Copy out the entire listing precisely.
-------------------------
Lemma differentiate_is_derivative e t obj rs h :
  denotes h0 e t →
  h0 !! e = Some obj →
  h0 `prefix_of` h →
  Forall2 (λ o r, is_derivative o r h) (operands obj) rs →
  ∃ r ext,
    differentiate e rs (with_respect_to x) h = (Ok r, h ++ ext) ∧
    is_derivative e r (h ++ ext).
Proof.
  intros He Eo Hp F. pose proof (prefix_lookup_Some _ _ _ _ Eo Hp) as Eh.
  inversion He as [? v E|? name E|? op a b ea eb E Ha Hb]; subst;
    rewrite E in Eo; injection Eo as <-.
  - eexists _, _. split; [by eapply differentiate_Number_run|].
    exists (Num v). split; [done|].
    apply denotes_Number. apply lookup_snoc_length.
  - eexists _, _. split; [by eapply differentiate_Symbol_run|].
    exists (Sym name). split; [done|].
    rewrite in_values_with_respect_to. simpl.
    destruct (String.eqb name x); apply denotes_Number, lookup_snoc_length.
  - simpl in F.
    apply Forall2_cons_inv_l in F as (ra & rs' & Ga & F & ->).
    apply Forall2_cons_inv_l in F as (rb & rs'' & Gb & F & ->).
    apply Forall2_nil_inv_l in F as ->.
    destruct Ga as (ta & Hta & Hra), Gb as (tb & Htb & Hrb).
    rewrite (denotes_functional _ _ _ _ Hta Ha) in Hra.
    rewrite (denotes_functional _ _ _ _ Htb Hb) in Hrb.
    pose proof (denotes_prefix _ _ _ Hp Ha) as Ha'.
    pose proof (denotes_prefix _ _ _ Hp Hb) as Hb'.
    destruct op.
    + destruct (rule_Add h e a b ra rb (with_respect_to x) _ _ _ _
                  Ha' Hb' Hra Hrb Eh)
        as (r & ext & Er & _ & Hr).
      exists r, ext. split; [done|]. by exists (Op OpAdd ea eb).
    + destruct (rule_Sub h e a b ra rb (with_respect_to x) _ _ _ _
                  Ha' Hb' Hra Hrb Eh)
        as (r & ext & Er & _ & Hr).
      exists r, ext. split; [done|]. by exists (Op OpSub ea eb).
    + destruct (rule_Mul h e a b ra rb (with_respect_to x) _ _ _ _
                  Ha' Hb' Hra Hrb Eh) as (r & ext & Er & _ & Hr).
      exists r, ext. split; [done|]. by exists (Op OpMul ea eb).
    + destruct (rule_Div h e a b ra rb (with_respect_to x) _ _ _ _
                  Ha' Hb' Hra Hrb Eh) as (r & ext & Er & _ & Hr).
      exists r, ext. split; [done|]. by exists (Op OpTruediv ea eb).
    + destruct (rule_Pow h e a b ra rb (with_respect_to x) _ _ _ _
                  Ha' Hb' Hra Hrb Eh) as (r & ext & Er & _ & Hr).
      exists r, ext. split; [done|]. by exists (Op OpPow ea eb).
Qed.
-------------------------
THE COMPLETED TASK -
Lemma differentiate_is_derivative e t obj rs h :
  denotes h0 e t →
  h0 !! e = Some obj →
  h0 `prefix_of` h →
  Forall2 (λ o r, is_derivative o r h) (operands obj) rs →
  ∃ r ext,
    differentiate e rs (with_respect_to x) h = (Ok r, h ++ ext) ∧
    is_derivative e r (h ++ ext).
Proof.
  intros He Eo Hp F. pose proof (prefix_lookup_Some _ _ _ _ Eo Hp) as Eh.
  inversion He as [? v E|? name E|? op a b ea eb E Ha Hb]; subst;
    rewrite E in Eo; injection Eo as <-.
  - eexists _, _. split; [by eapply differentiate_Number_run|].
    exists (Num v). split; [done|].
    apply denotes_Number. apply lookup_snoc_length.
  - eexists _, _. split; [by eapply differentiate_Symbol_run|].
    exists (Sym name). split; [done|].
    rewrite in_values_with_respect_to. simpl.
    destruct (String.eqb name x); apply denotes_Number, lookup_snoc_length.
  - simpl in F.
    apply Forall2_cons_inv_l in F as (ra & rs' & Ga & F & ->).
    apply Forall2_cons_inv_l in F as (rb & rs'' & Gb & F & ->).
    apply Forall2_nil_inv_l in F as ->.
    destruct Ga as (ta & Hta & Hra), Gb as (tb & Htb & Hrb).
    rewrite (denotes_functional _ _ _ _ Hta Ha) in Hra.
    rewrite (denotes_functional _ _ _ _ Htb Hb) in Hrb.
    pose proof (denotes_prefix _ _ _ Hp Ha) as Ha'.
    pose proof (denotes_prefix _ _ _ Hp Hb) as Hb'.
    destruct op.
    + destruct (rule_Add h e a b ra rb (with_respect_to x) _ _ _ _
                  Ha' Hb' Hra Hrb Eh)
        as (r & ext & Er & _ & Hr).
      exists r, ext. split; [done|]. by exists (Op OpAdd ea eb).
    + destruct (rule_Sub h e a b ra rb (with_respect_to x) _ _ _ _
                  Ha' Hb' Hra Hrb Eh)
        as (r & ext & Er & _ & Hr).
      exists r, ext. split; [done|]. by exists (Op OpSub ea eb).
    + destruct (rule_Mul h e a b ra rb (with_respect_to x) _ _ _ _
                  Ha' Hb' Hra Hrb Eh) as (r & ext & Er & _ & Hr).
      exists r, ext. split; [done|]. by exists (Op OpMul ea eb).
    + destruct (rule_Div h e a b ra rb (with_respect_to x) _ _ _ _
                  Ha' Hb' Hra Hrb Eh) as (r & ext & Er & _ & Hr).
      exists r, ext. split; [done|]. by exists (Op OpTruediv ea eb).
    + destruct (rule_Pow h e a b ra rb (with_respect_to x) _ _ _ _
                  Ha' Hb' Hra Hrb Eh) as (r & ext & Er & _ & Hr).
      exists r, ext. split; [done|]. by exists (Op OpPow ea eb).
Qed.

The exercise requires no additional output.